A regular on-line consultation session would be beneficial from a scheduling and skills maintenance perspective. If regular on-line rounds or on-line clinics were scheduled, both sites could be assured that the appropriate clinicians are present for consultation. This time could also be used for educational sessions. Regular on-line communications will also ensure that the remote clinicians are adept at using the computer system. While these interactions would be beneficial to the patient and medical professional, long-term funding and resources for these on-line clinics and consultations must be considered.

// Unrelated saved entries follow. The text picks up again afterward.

(* ===== verification/Input.v ===== *)
(** * Reading the options of a run

    [process_input] and the two parsers behind it: options come from the command line
    when there are arguments, from standard input otherwise. *)

From S2P Require Import Prelude PyStr PyRe PyGetopt OptionDefs Effects Fail.

Local Open Scope string_scope.

(** How the agent was started. *)
Record invocation := Invocation {
  inv_prog : string;             (* sys.argv[0] *)
  inv_args : list string;        (* sys.argv[1:] *)
  inv_stdin : string;
  inv_env : gmap string string   (* os.environ *)
}.

(** ** [_add_dependency_options] *)

Definition dependencies_of (options : list string) (o : string) : list string :=
  match DEPENDENCY_OPT !! o with
  | Some deps => filter (λ y, py_count y options = 0) deps
  | None => []
  end.

Definition added_by_dependency (options : list string) : list string :=
  (options ++ ["default"])%list ≫= dependencies_of options.

(** The device is addressed by its IP alone. *)
Definition needs_port_as_ip (opts : list string) : bool :=
  negb (py_in "port" opts) && negb (py_in "nodename" opts) && py_in "ipaddr" opts.

Definition port_as_ip_help : string :=
  "-n, --plug=[ip]                IP address or hostname of fencing device " +:+
  "(together with --port-as-ip)".

(** The options to add; the help of "port" changes when [port_as_ip] is among them. *)
Definition add_dependency_options {D} (options : list string) : M D (list string) :=
  let added_opt := added_by_dependency options in
  if needs_port_as_ip (options ++ added_opt) then
    modify (λ s, set_allopt (opt_update "port" (Help port_as_ip_help) (s_allopt s)) s) ;;
    mret (added_opt ++ ["port_as_ip"])%list
  else mret added_opt.

(** ** The definition of an option: [all_opt[o]] and its fields *)

Definition allopt_get {D} (o : string) : M D optdef := λ s,
  match s_allopt s !! o with
  | Some d => (Ret d, s)
  | None => (Raise (KeyError o), s)
  end.

Definition longopt_of {D} (o : string) : M D string :=
  d ← allopt_get o;
  match od_longopt d with
  | Some l => mret l
  | None => raise (KeyError "longopt")
  end.

(** ** Standard input *)

(** [dict([(all_opt[o].get("longopt"), o) for o in avail_opt])]; the entry of options
    without a long name, under [None], is never looked up. *)
Definition mapping_longopt_names {D} (avail_opt : list string) : M D (gmap string string) :=
  mfold (λ m o,
    d ← allopt_get o;
    mret (match od_longopt d with Some l => <[l := o]> m | None => m end)) ∅ avail_opt.

(** [sys.stdin.readlines()]; the text layer reads CR and CR LF as LF. The empty piece
    after a final LF is an extra line, which is skipped like every empty line. *)
Definition readlines (text : string) : list string :=
  split_go nl (replace (str1 CR) nl (replace (str1 CR +:+ nl) nl text)) 0.

(** The pattern for a quoted value, and its replacement by what it quotes. *)
Definition quoted_re : re := Seqs [Bos; Lit dq; Group 1 (Many Any); Lit dq; Eos].
Definition unquote (value : string) : string := sub quoted_re (m_group 1) value.

(** [(line + "=").split("=", 1)] and [value[:-1]] *)
Definition split_assignment (line : string) : string * string :=
  match split1 "="%char (line +:+ "=") with
  | Some (name, value) => (name, drop_last value)
  | None => (line, "")
  end.

(** A long name becomes the key of its option. *)
Definition resolve_name (mapping : gmap string string) (name : string) : string :=
  match mapping !! replace "-" "_" name with
  | Some o => o
  | None =>
      match mapping !! replace "_" "-" name with
      | Some o => o
      | None => name
      end
  end.

Definition truthy_words : list string := ["1"; "yes"; "on"; "true"].
Definition falsy_words : list string := ["0"; "no"; "off"; "false"].

(** One line of standard input. *)
Definition parse_stdin_line {D} (avail_opt : list string) (mapping : gmap string string)
    (opt : gmap string pyval) (line0 : string) : M D (gmap string pyval) :=
  let line := strip line0 in
  if startswith "#" line || bool_decide (line = "") then mret opt
  else
    let '(name0, value0) := split_assignment line in
    let value := unquote value0 in
    let name := resolve_name mapping name0 in
    if bool_decide (py_count name avail_opt = 0) && bool_decide (name = "nodename") then mret opt
    else if bool_decide (py_count name avail_opt = 0) then
      log WARNING ("Parse error: Ignoring unknown option '" +:+ line +:+ "'" +:+ nl) ;;
      mret opt
    else
      d ← allopt_get name;
      if endswith ":" (od_getopt d) then
        l ← longopt_of name;
        mret (<["--" +:+ rstrip_char ":" l := VStr value]> opt)
      else if bool_decide (lower value ∈ truthy_words) then
        l ← longopt_of name; mret (<["--" +:+ l := VStr "1"]> opt)
      else if bool_decide (lower value ∈ falsy_words) then
        l ← longopt_of name; mret (<["--" +:+ l := VStr "0"]> opt)
      else
        log WARNING ("Parse error: Ignoring option '" +:+ name +:+
                     "' because it does not have value" +:+ nl) ;;
        mret opt.

Definition dict_setdefault (k : string) (v : pyval) (m : gmap string pyval) : gmap string pyval :=
  match m !! k with Some _ => m | None => <[k := v]> m end.

Definition parse_input_stdin {D} (inv : invocation) (avail_opt : list string)
    : M D (gmap string pyval) :=
  mapping ← mapping_longopt_names avail_opt;
  opt ← mfold (parse_stdin_line avail_opt mapping) ∅ (readlines (inv_stdin inv));
  mret (dict_setdefault "--verbose-level" (default (VInt 0) (opt !! "--verbose")) opt).

(** ** Command line *)

(** [_verify_unique_getopt] *)
Definition verify_unique_getopt {D} (avail_opt : list string) : M D unit :=
  mfold (λ used o,
    d ← allopt_get o;
    let g := rstrip_char ":" (od_getopt d) in
    if negb (bool_decide (g = "")) && py_in g used
    then fail_usage ("Short getopt for " +:+ o +:+ " (-" +:+ g +:+ ") is not unique") true ;;
         mret used
    else mret (g :: used)) [] avail_opt ;;
  mret tt.

(** [_prepare_getopt_args] *)
Definition prepare_getopt_args {D} (options : list string) : M D (string * list string) :=
  s ← get_st;
  mfold (λ acc k,
    let '(getopt_string, longopt_list) := acc in
    match s_allopt s !! k with
    | None =>
        fail_usage ("Parse error: unknown option '" +:+ k +:+ "'") true ;; mret acc
    | Some d =>
        let getopt_string :=
          if decide (od_getopt d = ":") then getopt_string else getopt_string +:+ od_getopt d in
        let longopt_list :=
          match od_longopt d with
          | None => longopt_list
          | Some l =>
              longopt_list ++ [if endswith ":" (od_getopt d) then l +:+ "=" else l]
          end%list in
        mret (getopt_string, longopt_list)
    end) ("", []) options.

(** [filtered_opts]: the definitions of the available options, in order, each once. *)
Definition filtered_opts {D} (avail_opt : list string) : M D (list (string * optdef)) :=
  mfold (λ acc o,
    d ← allopt_get o;
    mret (if bool_decide (o ∈ acc.*1) then acc else acc ++ [(o, d)])%list) [] avail_opt.

(** The first available option with this short or long name. *)
Definition names_option (arg_name : string) (kd : string * optdef) : bool :=
  bool_decide ("--" +:+ default "" (od_longopt kd.2) = arg_name) ||
  bool_decide ("-" +:+ rstrip_char ":" (od_getopt kd.2) = arg_name).

Definition all_key_of (filtered : list (string * optdef)) (arg_name : string)
    : option (string * optdef) :=
  head (filter (λ kd, Is_true (names_option arg_name kd)) filtered).

(** [dict(entered_opt)[arg_name]]: the last argument given under that name. *)
Definition entered_value (entered : list (string * string)) (arg_name : string) : option string :=
  (list_to_map (reverse entered) : gmap string string) !! arg_name.

Definition collect_long_opts {D} (filtered : list (string * optdef))
    (entered : list (string * string)) : M D (gmap string pyval * Z) :=
  mfold (λ acc arg_name,
    let '(long_opts, verbose_count) := acc in
    match all_key_of filtered arg_name, entered_value entered arg_name with
    | Some (all_key, d), Some v =>
        match od_longopt d with
        | None => raise (KeyError "longopt")
        | Some l =>
            mret (<["--" +:+ l := VStr v]> long_opts,
                  if decide (all_key = "verbose") then verbose_count + 1 else verbose_count)%Z
        end
    | None, _ => raise IndexError
    | _, None => raise (KeyError arg_name)
    end) (∅, 0%Z) (entered.*1).

(** [str(l)] of a list of strings. *)

Definition str_of_list (l : list string) : string := "[" +:+ join ", " (map py_repr l) +:+ "]".

(** [str(v)] of an option value. *)
Definition py_str (v : pyval) : string :=
  match v with
  | VStr x => x
  | VInt n => str_of_Z n
  | VNone => "None"
  | VList l => str_of_list l
  end.

Definition parse_input_cmdline {D} (inv : invocation) (avail_opt : list string)
    : M D (gmap string pyval) :=
  verify_unique_getopt avail_opt ;;
  '(getopt_string, longopt_list) ← prepare_getopt_args avail_opt;
  entered_opt ←
    match gnu_getopt (bool_decide (default "" (inv_env inv !! "POSIXLY_CORRECT") ≠ ""))
            (inv_args inv) getopt_string longopt_list with
    | inl (entered, left_arg) =>
        mwhen (negb (bool_decide (left_arg = [])))
          (log WARNING ("Unused arguments on command line: " +:+ str_of_list left_arg)) ;;
        mret entered
    | inr msg => fail_usage ("Parse error: " +:+ msg) true ;; mret []
    end;
  filtered ← filtered_opts avail_opt;
  '(long_opts, verbose_count) ← collect_long_opts filtered entered_opt;
  let long_opts := dict_setdefault "--verbose-level" (VInt verbose_count) long_opts in
  mwhen (py_in "port_as_ip" avail_opt &&
         negb (bool_decide (is_Some (long_opts !! "--port-as-ip"))) &&
         bool_decide (is_Some (long_opts !! "--plug")))
    (fail_usage "Parser error: option -n/--plug is not recognized" true) ;;
  mret long_opts.

(** With [--port-as-ip] the plug is the address. *)
Definition ip_from_plug (opt : gmap string pyval) : gmap string pyval :=
  match opt !! "--port-as-ip", opt !! "--plug" with
  | Some _, Some plug => <["--ip" := plug]> opt
  | _, _ => opt
  end.

(** ** [process_input]

    Returns the extended [avail_opt] (the source extends the caller's list in place) and
    the options that were read. *)

Definition process_input {D} (inv : invocation) (avail_opt : list string)
    : M D (list string * gmap string pyval) :=
  added ← add_dependency_options avail_opt;
  let avail_opt := (avail_opt ++ added)%list in
  putenv "LANG" "C" ;;
  putenv "LC_ALL" "C" ;;
  let avail_opt := if py_in "port_as_ip" avail_opt then (avail_opt ++ ["port"])%list else avail_opt in
  opt ← (if bool_decide (inv_args inv = []) then parse_input_stdin inv avail_opt
         else parse_input_cmdline inv avail_opt);
  mret (avail_opt, ip_from_plug opt).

In addition to consultations with a specialized rehabilitation centre, the remote hospitals could connect with each other to share local expertise or hold meetings. On-line meetings would work best if limited to two sites with no more than four people around the computer screen.

Conclusion

Based on the test results and the clinician feedback, computerized distance communication can be considered an appropriate technology for consultations in orthotic and many areas of physical rehabilitation. The low-cost solution presented in this report should make remote assessment accessible by most clinics in Canada since existing communication lines can be used, low-end computers are required, and the system is easy to use. Methods for applying this technology could also be exported internationally so that other countries may take advantage of Canadian medical expertise. An evaluation of assessment/follow-up reliability with a larger sample size should be performed; however, more sites must come on-line to provide the subject base to carry out such a project.